- **Provided material**
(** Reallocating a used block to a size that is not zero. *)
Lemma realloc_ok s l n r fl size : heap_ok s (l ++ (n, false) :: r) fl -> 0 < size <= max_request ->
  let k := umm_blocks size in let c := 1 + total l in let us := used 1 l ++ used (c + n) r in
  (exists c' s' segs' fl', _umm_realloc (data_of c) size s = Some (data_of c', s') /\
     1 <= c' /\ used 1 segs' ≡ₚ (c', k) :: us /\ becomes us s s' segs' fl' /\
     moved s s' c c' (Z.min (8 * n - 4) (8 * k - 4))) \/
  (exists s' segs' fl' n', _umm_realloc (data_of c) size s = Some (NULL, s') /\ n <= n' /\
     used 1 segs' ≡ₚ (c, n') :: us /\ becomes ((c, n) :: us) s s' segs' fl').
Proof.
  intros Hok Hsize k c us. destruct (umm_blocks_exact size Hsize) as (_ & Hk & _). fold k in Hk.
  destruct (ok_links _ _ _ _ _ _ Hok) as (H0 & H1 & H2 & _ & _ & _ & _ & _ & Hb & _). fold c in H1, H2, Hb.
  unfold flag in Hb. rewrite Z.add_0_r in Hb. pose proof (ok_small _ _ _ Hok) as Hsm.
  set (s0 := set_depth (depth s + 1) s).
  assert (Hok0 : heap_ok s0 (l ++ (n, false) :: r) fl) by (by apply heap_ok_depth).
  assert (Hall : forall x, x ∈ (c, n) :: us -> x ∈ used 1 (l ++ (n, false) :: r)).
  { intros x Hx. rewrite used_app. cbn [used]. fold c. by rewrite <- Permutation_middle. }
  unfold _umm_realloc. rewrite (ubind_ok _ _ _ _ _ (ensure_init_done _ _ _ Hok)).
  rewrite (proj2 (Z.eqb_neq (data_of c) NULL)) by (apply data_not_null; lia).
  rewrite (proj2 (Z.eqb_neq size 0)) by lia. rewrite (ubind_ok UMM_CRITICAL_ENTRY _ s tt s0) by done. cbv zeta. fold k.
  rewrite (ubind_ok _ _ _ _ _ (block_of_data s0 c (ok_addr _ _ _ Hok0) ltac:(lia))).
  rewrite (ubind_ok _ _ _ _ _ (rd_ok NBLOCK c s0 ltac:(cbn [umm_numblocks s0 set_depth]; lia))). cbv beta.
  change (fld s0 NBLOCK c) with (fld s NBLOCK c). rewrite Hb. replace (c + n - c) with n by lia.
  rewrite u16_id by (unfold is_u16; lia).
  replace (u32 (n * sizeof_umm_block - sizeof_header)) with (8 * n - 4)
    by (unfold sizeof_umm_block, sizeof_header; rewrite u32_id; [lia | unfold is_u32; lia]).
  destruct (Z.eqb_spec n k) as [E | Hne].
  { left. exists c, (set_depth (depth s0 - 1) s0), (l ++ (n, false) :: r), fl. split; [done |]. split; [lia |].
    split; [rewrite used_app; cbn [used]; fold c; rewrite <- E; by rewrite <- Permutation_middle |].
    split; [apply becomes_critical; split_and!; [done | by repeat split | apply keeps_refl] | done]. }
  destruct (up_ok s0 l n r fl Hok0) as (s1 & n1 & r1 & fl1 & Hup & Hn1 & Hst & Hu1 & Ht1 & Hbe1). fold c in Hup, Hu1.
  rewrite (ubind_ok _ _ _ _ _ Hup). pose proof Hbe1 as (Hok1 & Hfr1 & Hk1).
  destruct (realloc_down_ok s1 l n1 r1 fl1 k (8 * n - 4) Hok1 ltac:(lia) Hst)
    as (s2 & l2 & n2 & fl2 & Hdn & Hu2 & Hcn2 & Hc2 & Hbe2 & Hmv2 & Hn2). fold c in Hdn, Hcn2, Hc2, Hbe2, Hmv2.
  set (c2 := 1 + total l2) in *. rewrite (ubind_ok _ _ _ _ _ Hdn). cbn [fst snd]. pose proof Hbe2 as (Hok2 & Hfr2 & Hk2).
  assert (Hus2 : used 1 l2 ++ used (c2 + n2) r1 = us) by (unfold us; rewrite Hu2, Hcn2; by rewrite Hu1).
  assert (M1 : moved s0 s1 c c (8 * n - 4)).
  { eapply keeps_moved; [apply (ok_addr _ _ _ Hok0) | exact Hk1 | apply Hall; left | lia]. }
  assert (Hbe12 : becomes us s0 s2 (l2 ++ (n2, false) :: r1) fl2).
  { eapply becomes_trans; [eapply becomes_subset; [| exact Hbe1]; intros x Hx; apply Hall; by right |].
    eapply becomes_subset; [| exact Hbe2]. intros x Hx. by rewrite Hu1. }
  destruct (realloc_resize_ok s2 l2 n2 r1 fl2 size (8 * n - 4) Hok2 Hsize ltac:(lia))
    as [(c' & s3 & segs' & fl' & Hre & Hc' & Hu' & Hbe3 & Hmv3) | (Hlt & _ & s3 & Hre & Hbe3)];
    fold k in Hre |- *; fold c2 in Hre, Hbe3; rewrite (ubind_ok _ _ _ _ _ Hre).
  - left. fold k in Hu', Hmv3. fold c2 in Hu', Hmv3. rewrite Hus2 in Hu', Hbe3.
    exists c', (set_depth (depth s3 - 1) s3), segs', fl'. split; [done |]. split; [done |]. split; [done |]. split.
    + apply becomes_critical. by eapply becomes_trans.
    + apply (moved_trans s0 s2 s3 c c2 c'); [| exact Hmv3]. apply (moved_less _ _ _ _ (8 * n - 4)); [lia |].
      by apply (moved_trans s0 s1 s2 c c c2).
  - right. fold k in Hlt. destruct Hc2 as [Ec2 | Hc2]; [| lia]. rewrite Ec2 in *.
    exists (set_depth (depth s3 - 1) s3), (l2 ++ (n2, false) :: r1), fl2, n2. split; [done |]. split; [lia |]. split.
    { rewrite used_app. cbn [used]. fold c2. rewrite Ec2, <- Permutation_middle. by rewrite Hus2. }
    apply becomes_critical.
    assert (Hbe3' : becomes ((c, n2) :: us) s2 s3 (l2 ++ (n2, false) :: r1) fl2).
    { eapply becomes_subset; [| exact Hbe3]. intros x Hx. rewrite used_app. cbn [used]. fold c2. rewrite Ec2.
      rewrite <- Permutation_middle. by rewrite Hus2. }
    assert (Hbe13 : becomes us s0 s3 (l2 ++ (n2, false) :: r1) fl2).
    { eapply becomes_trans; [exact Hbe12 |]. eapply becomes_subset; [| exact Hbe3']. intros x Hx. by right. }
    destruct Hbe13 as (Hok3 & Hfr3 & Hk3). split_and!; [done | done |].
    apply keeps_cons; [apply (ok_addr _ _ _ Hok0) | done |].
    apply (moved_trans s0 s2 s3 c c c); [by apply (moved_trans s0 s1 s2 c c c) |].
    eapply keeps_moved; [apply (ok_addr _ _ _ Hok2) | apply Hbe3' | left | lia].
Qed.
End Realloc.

---

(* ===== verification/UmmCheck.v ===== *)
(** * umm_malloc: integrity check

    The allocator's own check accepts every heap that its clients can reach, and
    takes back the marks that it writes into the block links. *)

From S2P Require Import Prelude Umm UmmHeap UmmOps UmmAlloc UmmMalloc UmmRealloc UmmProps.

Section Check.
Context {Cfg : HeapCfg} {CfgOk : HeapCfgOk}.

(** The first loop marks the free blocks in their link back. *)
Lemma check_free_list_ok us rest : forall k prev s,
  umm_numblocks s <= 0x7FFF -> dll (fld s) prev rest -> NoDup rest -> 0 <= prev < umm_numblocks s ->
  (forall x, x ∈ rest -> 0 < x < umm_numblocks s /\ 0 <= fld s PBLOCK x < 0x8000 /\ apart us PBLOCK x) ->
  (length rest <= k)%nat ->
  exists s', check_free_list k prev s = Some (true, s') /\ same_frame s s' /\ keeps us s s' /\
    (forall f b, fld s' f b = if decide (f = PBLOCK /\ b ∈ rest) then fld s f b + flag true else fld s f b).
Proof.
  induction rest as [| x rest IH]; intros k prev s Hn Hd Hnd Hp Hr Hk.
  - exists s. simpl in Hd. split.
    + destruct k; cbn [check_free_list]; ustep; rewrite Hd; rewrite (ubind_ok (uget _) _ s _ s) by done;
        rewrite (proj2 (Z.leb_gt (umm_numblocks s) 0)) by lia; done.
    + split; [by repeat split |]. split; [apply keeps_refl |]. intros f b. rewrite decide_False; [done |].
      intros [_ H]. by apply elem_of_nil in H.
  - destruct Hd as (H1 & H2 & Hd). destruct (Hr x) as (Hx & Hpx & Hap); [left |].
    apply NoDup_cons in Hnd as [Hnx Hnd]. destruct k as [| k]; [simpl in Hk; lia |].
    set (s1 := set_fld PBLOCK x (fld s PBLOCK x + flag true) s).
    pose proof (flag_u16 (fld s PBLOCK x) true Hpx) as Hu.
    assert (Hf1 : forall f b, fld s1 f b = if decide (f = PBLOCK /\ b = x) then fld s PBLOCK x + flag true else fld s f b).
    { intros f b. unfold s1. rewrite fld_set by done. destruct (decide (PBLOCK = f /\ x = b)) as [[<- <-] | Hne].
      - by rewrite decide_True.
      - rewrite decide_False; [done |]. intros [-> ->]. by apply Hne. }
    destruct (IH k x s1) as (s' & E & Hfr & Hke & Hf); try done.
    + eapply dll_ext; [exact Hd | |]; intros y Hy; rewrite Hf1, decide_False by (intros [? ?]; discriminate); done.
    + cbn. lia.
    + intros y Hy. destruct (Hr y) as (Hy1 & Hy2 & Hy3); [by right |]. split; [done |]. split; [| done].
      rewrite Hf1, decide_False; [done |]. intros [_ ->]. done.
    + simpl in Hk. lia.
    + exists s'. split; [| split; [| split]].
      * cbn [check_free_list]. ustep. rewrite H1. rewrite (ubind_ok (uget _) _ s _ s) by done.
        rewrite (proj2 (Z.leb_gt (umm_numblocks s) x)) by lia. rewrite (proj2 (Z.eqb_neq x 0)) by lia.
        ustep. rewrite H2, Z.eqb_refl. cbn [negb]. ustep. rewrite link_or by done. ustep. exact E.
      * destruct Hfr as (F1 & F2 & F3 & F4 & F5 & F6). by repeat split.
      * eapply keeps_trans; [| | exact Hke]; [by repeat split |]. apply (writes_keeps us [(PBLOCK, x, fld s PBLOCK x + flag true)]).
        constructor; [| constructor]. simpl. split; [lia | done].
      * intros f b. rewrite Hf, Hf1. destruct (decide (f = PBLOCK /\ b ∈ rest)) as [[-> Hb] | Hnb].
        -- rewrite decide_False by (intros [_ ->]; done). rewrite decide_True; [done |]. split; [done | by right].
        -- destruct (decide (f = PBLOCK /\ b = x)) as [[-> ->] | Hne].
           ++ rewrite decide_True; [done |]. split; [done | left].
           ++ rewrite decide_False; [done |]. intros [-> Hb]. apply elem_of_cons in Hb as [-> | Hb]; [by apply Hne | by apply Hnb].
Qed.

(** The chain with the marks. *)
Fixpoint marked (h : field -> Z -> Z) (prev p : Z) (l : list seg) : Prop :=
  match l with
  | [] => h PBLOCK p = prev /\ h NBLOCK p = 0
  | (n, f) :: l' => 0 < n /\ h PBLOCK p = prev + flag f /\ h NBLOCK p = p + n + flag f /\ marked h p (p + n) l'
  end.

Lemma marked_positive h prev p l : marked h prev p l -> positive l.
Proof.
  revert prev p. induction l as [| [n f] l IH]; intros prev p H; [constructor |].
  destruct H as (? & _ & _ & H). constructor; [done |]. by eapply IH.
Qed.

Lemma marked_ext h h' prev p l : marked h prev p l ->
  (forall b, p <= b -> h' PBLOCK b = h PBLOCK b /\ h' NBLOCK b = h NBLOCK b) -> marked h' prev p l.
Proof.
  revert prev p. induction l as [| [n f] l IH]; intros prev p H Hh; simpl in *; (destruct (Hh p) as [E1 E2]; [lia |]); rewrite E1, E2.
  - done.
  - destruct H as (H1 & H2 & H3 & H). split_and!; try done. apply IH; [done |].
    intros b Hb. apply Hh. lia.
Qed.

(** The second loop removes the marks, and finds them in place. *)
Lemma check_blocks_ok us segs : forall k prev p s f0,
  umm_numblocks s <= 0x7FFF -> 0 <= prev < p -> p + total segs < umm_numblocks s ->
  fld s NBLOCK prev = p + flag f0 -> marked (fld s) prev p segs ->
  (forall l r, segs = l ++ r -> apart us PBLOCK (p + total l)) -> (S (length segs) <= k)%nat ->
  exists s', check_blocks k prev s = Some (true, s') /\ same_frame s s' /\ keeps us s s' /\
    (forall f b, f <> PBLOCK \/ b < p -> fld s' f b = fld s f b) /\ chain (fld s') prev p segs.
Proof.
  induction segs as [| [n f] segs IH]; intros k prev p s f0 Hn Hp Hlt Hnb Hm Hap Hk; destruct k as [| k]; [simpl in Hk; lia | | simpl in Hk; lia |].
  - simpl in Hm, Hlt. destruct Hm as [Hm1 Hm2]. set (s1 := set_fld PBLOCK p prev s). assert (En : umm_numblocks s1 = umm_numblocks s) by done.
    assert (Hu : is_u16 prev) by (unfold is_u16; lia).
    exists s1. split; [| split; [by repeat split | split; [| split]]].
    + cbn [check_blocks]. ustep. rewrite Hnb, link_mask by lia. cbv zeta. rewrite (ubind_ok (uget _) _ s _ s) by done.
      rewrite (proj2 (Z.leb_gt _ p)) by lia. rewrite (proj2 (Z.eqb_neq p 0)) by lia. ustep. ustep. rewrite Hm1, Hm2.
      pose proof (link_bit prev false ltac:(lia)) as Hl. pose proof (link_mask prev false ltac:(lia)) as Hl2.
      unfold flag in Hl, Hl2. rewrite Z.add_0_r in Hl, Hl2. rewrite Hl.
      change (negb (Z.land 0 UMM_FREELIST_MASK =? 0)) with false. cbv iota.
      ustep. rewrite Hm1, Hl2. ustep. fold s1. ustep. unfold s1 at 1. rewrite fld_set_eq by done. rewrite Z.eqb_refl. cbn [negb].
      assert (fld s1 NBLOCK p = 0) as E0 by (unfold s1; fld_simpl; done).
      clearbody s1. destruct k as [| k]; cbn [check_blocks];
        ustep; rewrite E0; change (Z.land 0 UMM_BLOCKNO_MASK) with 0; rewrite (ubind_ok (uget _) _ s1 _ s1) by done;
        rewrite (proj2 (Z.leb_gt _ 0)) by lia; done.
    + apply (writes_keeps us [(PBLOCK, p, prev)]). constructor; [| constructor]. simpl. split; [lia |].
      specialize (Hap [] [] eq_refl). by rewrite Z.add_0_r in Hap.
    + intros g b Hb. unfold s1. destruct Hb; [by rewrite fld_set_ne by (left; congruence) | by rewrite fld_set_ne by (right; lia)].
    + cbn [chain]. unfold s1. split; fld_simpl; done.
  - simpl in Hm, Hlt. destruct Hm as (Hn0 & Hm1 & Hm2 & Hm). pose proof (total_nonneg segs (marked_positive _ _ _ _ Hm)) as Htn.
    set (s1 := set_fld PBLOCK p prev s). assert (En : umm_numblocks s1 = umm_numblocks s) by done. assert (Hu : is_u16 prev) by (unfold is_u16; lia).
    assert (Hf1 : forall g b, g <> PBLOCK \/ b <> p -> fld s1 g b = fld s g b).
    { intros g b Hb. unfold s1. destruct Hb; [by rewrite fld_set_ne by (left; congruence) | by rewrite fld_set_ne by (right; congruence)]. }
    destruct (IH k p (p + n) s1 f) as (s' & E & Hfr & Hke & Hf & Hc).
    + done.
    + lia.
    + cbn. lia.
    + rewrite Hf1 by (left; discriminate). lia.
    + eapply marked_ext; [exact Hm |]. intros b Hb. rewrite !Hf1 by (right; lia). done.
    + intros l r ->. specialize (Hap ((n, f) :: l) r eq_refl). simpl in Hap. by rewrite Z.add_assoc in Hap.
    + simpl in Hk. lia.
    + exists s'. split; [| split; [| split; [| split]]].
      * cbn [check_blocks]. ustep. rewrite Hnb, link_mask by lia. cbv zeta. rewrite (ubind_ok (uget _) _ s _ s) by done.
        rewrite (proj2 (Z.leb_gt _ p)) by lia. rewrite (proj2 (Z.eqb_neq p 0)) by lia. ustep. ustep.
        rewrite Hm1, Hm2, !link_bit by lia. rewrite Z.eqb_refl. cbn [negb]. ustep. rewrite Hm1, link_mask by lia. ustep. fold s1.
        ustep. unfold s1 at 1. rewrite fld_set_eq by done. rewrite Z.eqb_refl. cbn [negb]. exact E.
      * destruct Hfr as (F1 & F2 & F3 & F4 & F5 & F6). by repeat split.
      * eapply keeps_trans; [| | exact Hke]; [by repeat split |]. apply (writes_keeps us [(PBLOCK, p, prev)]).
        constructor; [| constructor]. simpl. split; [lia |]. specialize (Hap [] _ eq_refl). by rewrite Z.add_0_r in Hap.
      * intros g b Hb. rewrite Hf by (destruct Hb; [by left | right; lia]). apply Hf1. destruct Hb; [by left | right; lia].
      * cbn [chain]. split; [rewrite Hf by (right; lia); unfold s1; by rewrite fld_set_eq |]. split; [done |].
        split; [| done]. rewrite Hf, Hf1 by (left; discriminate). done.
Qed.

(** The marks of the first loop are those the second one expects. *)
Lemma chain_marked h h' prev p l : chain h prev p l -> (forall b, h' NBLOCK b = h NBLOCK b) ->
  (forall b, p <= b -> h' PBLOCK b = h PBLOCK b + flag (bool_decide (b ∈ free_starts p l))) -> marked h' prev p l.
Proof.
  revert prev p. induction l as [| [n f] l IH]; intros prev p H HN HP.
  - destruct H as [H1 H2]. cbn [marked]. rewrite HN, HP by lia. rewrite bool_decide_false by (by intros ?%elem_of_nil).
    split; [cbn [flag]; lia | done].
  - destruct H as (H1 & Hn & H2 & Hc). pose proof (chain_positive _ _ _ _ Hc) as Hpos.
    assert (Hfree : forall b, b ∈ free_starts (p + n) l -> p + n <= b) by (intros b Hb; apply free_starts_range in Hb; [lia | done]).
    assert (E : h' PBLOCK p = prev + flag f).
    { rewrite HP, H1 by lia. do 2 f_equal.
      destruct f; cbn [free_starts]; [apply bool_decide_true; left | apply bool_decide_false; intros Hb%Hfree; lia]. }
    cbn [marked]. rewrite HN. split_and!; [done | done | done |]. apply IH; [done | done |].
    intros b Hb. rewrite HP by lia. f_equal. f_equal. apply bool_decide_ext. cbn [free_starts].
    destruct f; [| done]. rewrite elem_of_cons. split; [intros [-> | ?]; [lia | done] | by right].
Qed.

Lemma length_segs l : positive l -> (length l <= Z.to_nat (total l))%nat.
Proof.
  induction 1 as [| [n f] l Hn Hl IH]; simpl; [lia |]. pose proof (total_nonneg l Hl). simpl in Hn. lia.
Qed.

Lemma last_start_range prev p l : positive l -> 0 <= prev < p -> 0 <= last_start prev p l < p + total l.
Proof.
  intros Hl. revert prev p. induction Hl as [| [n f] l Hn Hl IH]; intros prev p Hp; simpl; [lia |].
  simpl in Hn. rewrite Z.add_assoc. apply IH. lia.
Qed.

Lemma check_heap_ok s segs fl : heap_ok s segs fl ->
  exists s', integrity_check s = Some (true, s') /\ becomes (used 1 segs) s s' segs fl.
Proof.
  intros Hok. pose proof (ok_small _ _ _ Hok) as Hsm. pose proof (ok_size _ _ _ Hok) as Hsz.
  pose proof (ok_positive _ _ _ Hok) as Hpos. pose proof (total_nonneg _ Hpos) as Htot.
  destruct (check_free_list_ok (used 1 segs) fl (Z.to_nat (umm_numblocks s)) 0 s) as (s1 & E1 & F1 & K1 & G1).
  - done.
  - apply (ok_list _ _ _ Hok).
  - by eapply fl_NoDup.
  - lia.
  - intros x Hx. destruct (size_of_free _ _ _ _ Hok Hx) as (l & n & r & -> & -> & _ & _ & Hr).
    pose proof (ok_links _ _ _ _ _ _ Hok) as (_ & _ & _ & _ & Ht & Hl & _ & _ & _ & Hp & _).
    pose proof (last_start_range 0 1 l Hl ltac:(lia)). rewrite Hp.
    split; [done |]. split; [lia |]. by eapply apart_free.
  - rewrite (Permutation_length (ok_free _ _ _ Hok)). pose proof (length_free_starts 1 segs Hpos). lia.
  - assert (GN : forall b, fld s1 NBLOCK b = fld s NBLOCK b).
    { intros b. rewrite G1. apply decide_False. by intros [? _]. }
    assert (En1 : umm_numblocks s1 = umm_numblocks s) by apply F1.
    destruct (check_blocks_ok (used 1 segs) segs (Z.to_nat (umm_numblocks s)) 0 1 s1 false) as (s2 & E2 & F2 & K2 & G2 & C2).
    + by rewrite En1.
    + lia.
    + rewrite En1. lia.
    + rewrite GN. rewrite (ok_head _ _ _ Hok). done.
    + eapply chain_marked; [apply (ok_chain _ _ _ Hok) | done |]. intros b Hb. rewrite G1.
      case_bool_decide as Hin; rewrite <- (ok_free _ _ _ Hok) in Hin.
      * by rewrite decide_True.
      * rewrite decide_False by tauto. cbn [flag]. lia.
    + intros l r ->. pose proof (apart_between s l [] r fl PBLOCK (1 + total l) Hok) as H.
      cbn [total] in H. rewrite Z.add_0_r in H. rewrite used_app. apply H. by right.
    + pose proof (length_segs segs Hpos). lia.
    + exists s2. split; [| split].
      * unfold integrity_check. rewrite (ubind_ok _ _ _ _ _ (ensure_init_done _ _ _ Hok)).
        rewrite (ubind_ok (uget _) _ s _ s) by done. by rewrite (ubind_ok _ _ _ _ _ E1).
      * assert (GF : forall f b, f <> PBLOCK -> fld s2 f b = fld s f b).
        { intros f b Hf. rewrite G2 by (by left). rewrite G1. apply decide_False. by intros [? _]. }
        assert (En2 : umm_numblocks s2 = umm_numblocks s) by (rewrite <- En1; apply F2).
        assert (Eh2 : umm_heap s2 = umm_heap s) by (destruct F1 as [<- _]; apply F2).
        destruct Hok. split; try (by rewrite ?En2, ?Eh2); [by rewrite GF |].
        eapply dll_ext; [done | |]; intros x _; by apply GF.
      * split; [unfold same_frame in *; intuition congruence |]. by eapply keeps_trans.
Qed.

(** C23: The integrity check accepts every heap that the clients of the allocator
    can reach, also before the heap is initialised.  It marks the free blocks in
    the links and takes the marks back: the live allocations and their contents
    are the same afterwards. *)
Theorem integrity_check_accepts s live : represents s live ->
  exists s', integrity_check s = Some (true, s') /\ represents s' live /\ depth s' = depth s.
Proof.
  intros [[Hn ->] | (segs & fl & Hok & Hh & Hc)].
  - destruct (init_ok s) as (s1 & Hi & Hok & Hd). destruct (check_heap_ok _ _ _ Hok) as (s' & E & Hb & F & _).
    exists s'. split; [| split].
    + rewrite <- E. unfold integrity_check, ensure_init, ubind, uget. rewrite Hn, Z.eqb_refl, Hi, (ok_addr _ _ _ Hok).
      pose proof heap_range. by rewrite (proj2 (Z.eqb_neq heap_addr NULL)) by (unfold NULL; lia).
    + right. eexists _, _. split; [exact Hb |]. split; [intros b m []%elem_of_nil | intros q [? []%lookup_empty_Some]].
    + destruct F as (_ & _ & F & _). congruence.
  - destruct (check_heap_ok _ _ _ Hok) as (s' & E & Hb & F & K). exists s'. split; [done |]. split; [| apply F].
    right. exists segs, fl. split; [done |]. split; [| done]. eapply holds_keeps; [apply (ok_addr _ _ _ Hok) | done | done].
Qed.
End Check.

* * *

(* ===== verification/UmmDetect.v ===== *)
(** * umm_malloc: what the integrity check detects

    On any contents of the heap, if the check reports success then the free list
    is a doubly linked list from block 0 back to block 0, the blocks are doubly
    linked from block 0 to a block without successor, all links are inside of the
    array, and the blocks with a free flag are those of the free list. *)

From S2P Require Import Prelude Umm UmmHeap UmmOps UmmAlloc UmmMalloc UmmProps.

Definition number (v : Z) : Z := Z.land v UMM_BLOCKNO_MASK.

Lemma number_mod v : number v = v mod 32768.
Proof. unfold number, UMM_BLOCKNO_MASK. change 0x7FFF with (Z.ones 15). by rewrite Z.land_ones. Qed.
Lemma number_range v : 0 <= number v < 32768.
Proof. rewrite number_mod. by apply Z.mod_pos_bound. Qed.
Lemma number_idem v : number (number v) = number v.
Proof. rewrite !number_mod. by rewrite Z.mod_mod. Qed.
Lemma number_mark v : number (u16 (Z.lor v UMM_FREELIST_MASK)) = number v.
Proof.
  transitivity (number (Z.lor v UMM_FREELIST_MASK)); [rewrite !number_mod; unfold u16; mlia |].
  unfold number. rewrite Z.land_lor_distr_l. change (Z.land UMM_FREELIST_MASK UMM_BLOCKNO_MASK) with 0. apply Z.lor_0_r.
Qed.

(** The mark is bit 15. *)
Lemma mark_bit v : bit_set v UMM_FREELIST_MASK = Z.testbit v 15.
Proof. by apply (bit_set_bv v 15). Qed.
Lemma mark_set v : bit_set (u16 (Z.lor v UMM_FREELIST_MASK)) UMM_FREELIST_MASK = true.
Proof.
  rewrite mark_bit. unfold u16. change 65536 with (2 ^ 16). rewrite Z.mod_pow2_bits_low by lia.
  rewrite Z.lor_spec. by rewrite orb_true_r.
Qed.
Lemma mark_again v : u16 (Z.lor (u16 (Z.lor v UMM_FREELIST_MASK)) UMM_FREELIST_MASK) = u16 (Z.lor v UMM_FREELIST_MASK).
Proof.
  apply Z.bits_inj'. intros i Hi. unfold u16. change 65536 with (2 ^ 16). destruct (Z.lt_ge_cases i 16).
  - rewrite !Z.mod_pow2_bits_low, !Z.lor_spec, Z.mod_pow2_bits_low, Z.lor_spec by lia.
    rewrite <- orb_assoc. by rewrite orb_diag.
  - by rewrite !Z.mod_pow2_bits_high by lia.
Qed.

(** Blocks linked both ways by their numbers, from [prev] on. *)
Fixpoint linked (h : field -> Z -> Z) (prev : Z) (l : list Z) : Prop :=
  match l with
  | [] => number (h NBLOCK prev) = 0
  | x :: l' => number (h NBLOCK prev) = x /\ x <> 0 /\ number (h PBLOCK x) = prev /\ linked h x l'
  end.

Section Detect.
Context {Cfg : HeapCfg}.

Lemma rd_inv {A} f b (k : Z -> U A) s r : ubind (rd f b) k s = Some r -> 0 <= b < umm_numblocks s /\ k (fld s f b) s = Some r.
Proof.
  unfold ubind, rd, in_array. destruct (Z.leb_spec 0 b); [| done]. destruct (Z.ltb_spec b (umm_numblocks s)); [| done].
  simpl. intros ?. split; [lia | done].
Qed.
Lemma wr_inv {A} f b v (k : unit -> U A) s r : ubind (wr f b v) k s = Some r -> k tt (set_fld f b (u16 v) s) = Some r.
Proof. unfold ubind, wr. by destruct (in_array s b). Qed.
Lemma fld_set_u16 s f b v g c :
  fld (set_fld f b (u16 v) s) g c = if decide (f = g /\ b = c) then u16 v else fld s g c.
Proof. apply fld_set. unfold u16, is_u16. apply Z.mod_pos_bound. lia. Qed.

- **What the task requires**
All lines in the listing above with the string "that" should be returned.

- **Answer for the task**
(** Reallocating a used block to a size that is not zero. *)
    The allocator's own check accepts every heap that its clients can reach, and
    takes back the marks that it writes into the block links. *)
(** C23: The integrity check accepts every heap that the clients of the allocator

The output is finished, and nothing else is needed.